Gray snow mold most often occurs when the ground is covered continuously with snow for 40+ days. Pink snow mold does not require any snow cover to develop. The constant freeze thaw cycle of snow and ice on grass will do it. For those not in the northeast… most snow in my area doesn’t stay on the ground all winter. One day it will be 30° and snowing, the next day 45°, melted and gone, the day after 60°, and then back down to 20° for a few days. Rinse and repeat that cycle for January and February. The constant freeze thaw cycle is hard on the grass and on cement driveways.
We normally get a little bit of snow mold in a few spots each winter, but nothing dramatic. Our winters are not usually terrible, However, in 2014 and 2015 due to the severity of the winters on the east coast, there was a lot of cold. Frigid cold. Which meant no freeze thaw cycle, just a lot of freeze, and the snow did not melt. Which in turn meant more snow mold than normal. A lot more. I can’t tell you the last time I saw the amount of snow mold on our grass as I did in spring 2015.
Everything I have ever read has gray and pink (whitish) snow mold appearing side by side. There is no “cure” for the gray snow mold, and it is always recommended you replace that area and move on.
Now, since I am not a lawn care guy, I can’t tell the difference in the two molds (they both look white to me), so I go about the exact same repair every year: I rake. And every year, my grass comes back nice and green a few weeks later when spring really comes. I have been doing this for about 30 years now. I learned this from my father who learned it from his mother (my grandmother). Raking gets rid of the dead grass, the debris, and allows the sun to come in and green up your lawn nicely (I want to say the sun also kills the mold, but since I don’t know that for a fact, take it as it is only a supposition on my part with no scientific back-up).
This was our yard in April, 2015 after a horribly long winter season:
Neither our front yard (where the driveway gets plowed and the snow dumped on the side) nor the backyard (no plowing, no piles) were spared.
It was time to clean up the snow mold so we could have green grass in the spring, summer, fall and beyond!
Tools used to clean up snow mold:
● Leaf Rake
● Lawn Recycling Bags (my municipality requires we recycle all lawn and garden waste)
● Garden Gloves (because the first time I use a rake each year my calluses are not built up)
● Flat Shovel
● Broom
I raked up all the dead grass, leaves, and snow mold, pressing down into the grass. I sometimes went over the same spot 3-4 times so I could actually see see the white fly (which probably spreads it, but what are you gonna do?).

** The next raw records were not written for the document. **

(** Inside the page file every attempt is defined. *)
Lemma place_total (b pn : Z) (pf : pagefile) :
  Z.of_nat (List.length (pages pf)) = totpages ->
  1 <= pn <= totpages ->
  forall tries c,
    exists placed c',
      place tries totpages b pn rnd c pf = Ok (placed, c').
Proof.
  intros Len PN. pose proof totpages_range as T.
  induction tries as [| tries IH]; intros c.
  - cbn [place]. eauto.
  - cbn [place]. unfold size_t_rem.
    rewrite (to_size_t_small (pn - 1)) by lia.
    rewrite (to_size_t_small (totpages - (pn - 1))) by lia.
    replace (totpages - (pn - 1) =? 0) with false
      by (symmetry; apply Z.eqb_neq; lia).
    cbn [bind].
    set (off := to_size_t (rnd c) mod (totpages - (pn - 1))).
    assert (Off : 0 <= off < totpages - (pn - 1))
      by (apply Z.mod_pos_bound; lia).
    rewrite (to_size_t_small (off + pn)) by lia.
    destruct (scan_in_bounds (pages pf) (Z.to_nat (off + pn - off)) off)
      as [i Sc]; [lia | lia |].
    rewrite Sc. cbn [bind].
    destruct (i =? off + pn); [eauto | apply IH].
Qed.

Lemma fill_step_total (c : nat) (pf : pagefile) :
  pagefile_ok totpages pagesize pf ->
  exists placed c',
    fill_step cfg smp totpages pagesize rnd c pf = Ok (placed, c').
Proof.
  intros (Len & _). unfold fill_step.
  destruct (draw_total c) as (b & pn & D & PN). rewrite D. cbn [bind].
  now apply place_total.
Qed.

(** Every placement occupies a page, so the loop ends within
    [totpages - used_pages] placements. *)
Lemma fill_total (fuel : nat) :
  forall c pf,
    pagefile_ok totpages pagesize pf ->
    (Z.to_nat (totpages - used_pages pf) < fuel)%nat ->
    exists pf' c',
      fill fuel cfg smp totpages pagesize rnd c pf = Ok (pf', c').
Proof.
  induction fuel as [| fuel IH]; intros c pf Good M; [lia |].
  cbn [fill].
  destruct (fill_step_total c pf Good) as ([pf1 |] & c1 & St);
    rewrite St; cbn [bind]; [| eauto].
  destruct (fill_step_preserves cfg smp totpages pagesize rnd pagesize_pos
              ltac:(lia) fits_sizes c pf c1 pf1 Good St) as [Good1 Up].
  apply IH; [exact Good1 |].
  pose proof (pagefile_ok_used _ _ _ Good1). lia.
Qed.

End Termination.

You can walk on the lawn right away, but we usually wait until it dries out a bit (otherwise it is a bit muddy).
A few days later, green grass blades start to grow and show through, and I started to see real improvement by the end of a week.
A few weeks later I saw the lawn coming back rather nicely.
Snow Mold Prevention Tips:
● Many lawn care services recommend fertilization in the fall and a 2″ lawn. Since our last cut is around the second to third week in November, that is not always possible. One week it can be 60° all week and just as you haul out the lawn mower for a second “final” cut, bam! – you get three inches of snow for Thanksgiving.
● Same for the leaves. Usually they have all dropped by the first or second week of November, but sometimes they hang on into December (our backyard maple does this… drives me nuts), and there is no way to get ALL the leaves off the lawn (soggy leaves in a pile can form ice and major pockets of snow mold develop underneath).
● Snow piles: it is best to not make major snow piles when your driveway is plowed or your shovel. Hahahaha Tell that to the snow plow driver who is bound by local ordinances to return the snow to your property when clearing your driveway. While a best practice would be to avoid the piles (and the snow dirt piles that come afterward when it freezes into a hard dirty pile that takes until May to melt – blech), it is not always possible.